Stored items:
Lemma run_rt_op_guarded rt x s l :
  owns (ar_session_id rt) s l →
  ∃ l', owns (ar_session_id rt) (run_rt_op rt x s) l' ∧
        rtc (guarded_append (ar_session_id rt)) l l'.
Proof.
  intros Ho. destruct x as [t op].
  destruct op; cbn [run_rt_op]; try by apply keeps_run;
    eauto using submit_intent_keeps, start_run_keeps, submit_and_start_keeps, finish_run_keeps,
      cancel_keeps, chunk_keeps, final_keeps, reasoning_keeps, request_keeps, resolve_keeps,
      keeps_record.
  - by apply keeps_run; [apply keeps_record|].
  - by apply keeps_run; [apply keeps_record|].
  - by apply keeps_run; [apply keeps_record|].
  - case_bool_decide as Hs; [by exists l; split; [|apply rtc_refl]|].
    exists l. split; [by apply record_elsewhere|apply rtc_refl].
Qed.

Lemma run_rt_ops_guarded rt ops s l :
  owns (ar_session_id rt) s l →
  ∃ l', owns (ar_session_id rt) (foldl (flip (run_rt_op rt)) s ops) l' ∧
        rtc (guarded_append (ar_session_id rt)) l l'.
Proof.
  revert s l. induction ops as [|x ops IH]; intros s l Ho.
  { exists l. by split; [|apply rtc_refl]. }
  destruct (run_rt_op_guarded rt x s l Ho) as (l1 & Ho1 & Hr1).
  destruct (IH _ _ Ho1) as (l2 & Ho2 & Hr2). exists l2. split; [done|by etrans].
Qed.

End logic.

(** ** Invariants of the log *)

Section invariants.
Context `{Json}.

(** A log the operations can reach from a created session. *)
Definition session_log (sid : Uuid) (l : list Event) : Prop :=
  ∃ e0, event_payload e0 = PayloadSession SessionCreated ∧ log_ok sid 0 [e0] ∧
        rtc (guarded_append sid) [e0] l.

Lemma session_log_ind sid (P : list Event → Prop) :
  (∀ e0, event_payload e0 = PayloadSession SessionCreated → P [e0]) →
  (∀ l e, log_ok sid 0 (l ++ [e]) → guarded (project_log sid l) (event_payload e) →
     session_log sid l → P l → P (l ++ [e])) →
  ∀ l, session_log sid l → P l.
Proof.
  intros Hbase Hstep l (e0 & He0 & Hok & Hrtc).
  revert Hrtc. apply (rtc_ind_r (λ l, P l) [e0]); [by apply Hbase|].
  intros l1 l2 Hrtc (e & -> & Hok' & Hg) HP. apply Hstep; [done..| |done]. by exists e0.
Qed.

• [Assigned task]:
Which of the lines above hold the word "list"? Copy each one.

• [Written response]:
Definition session_log (sid : Uuid) (l : list Event) : Prop :=
Lemma session_log_ind sid (P : list Event → Prop) :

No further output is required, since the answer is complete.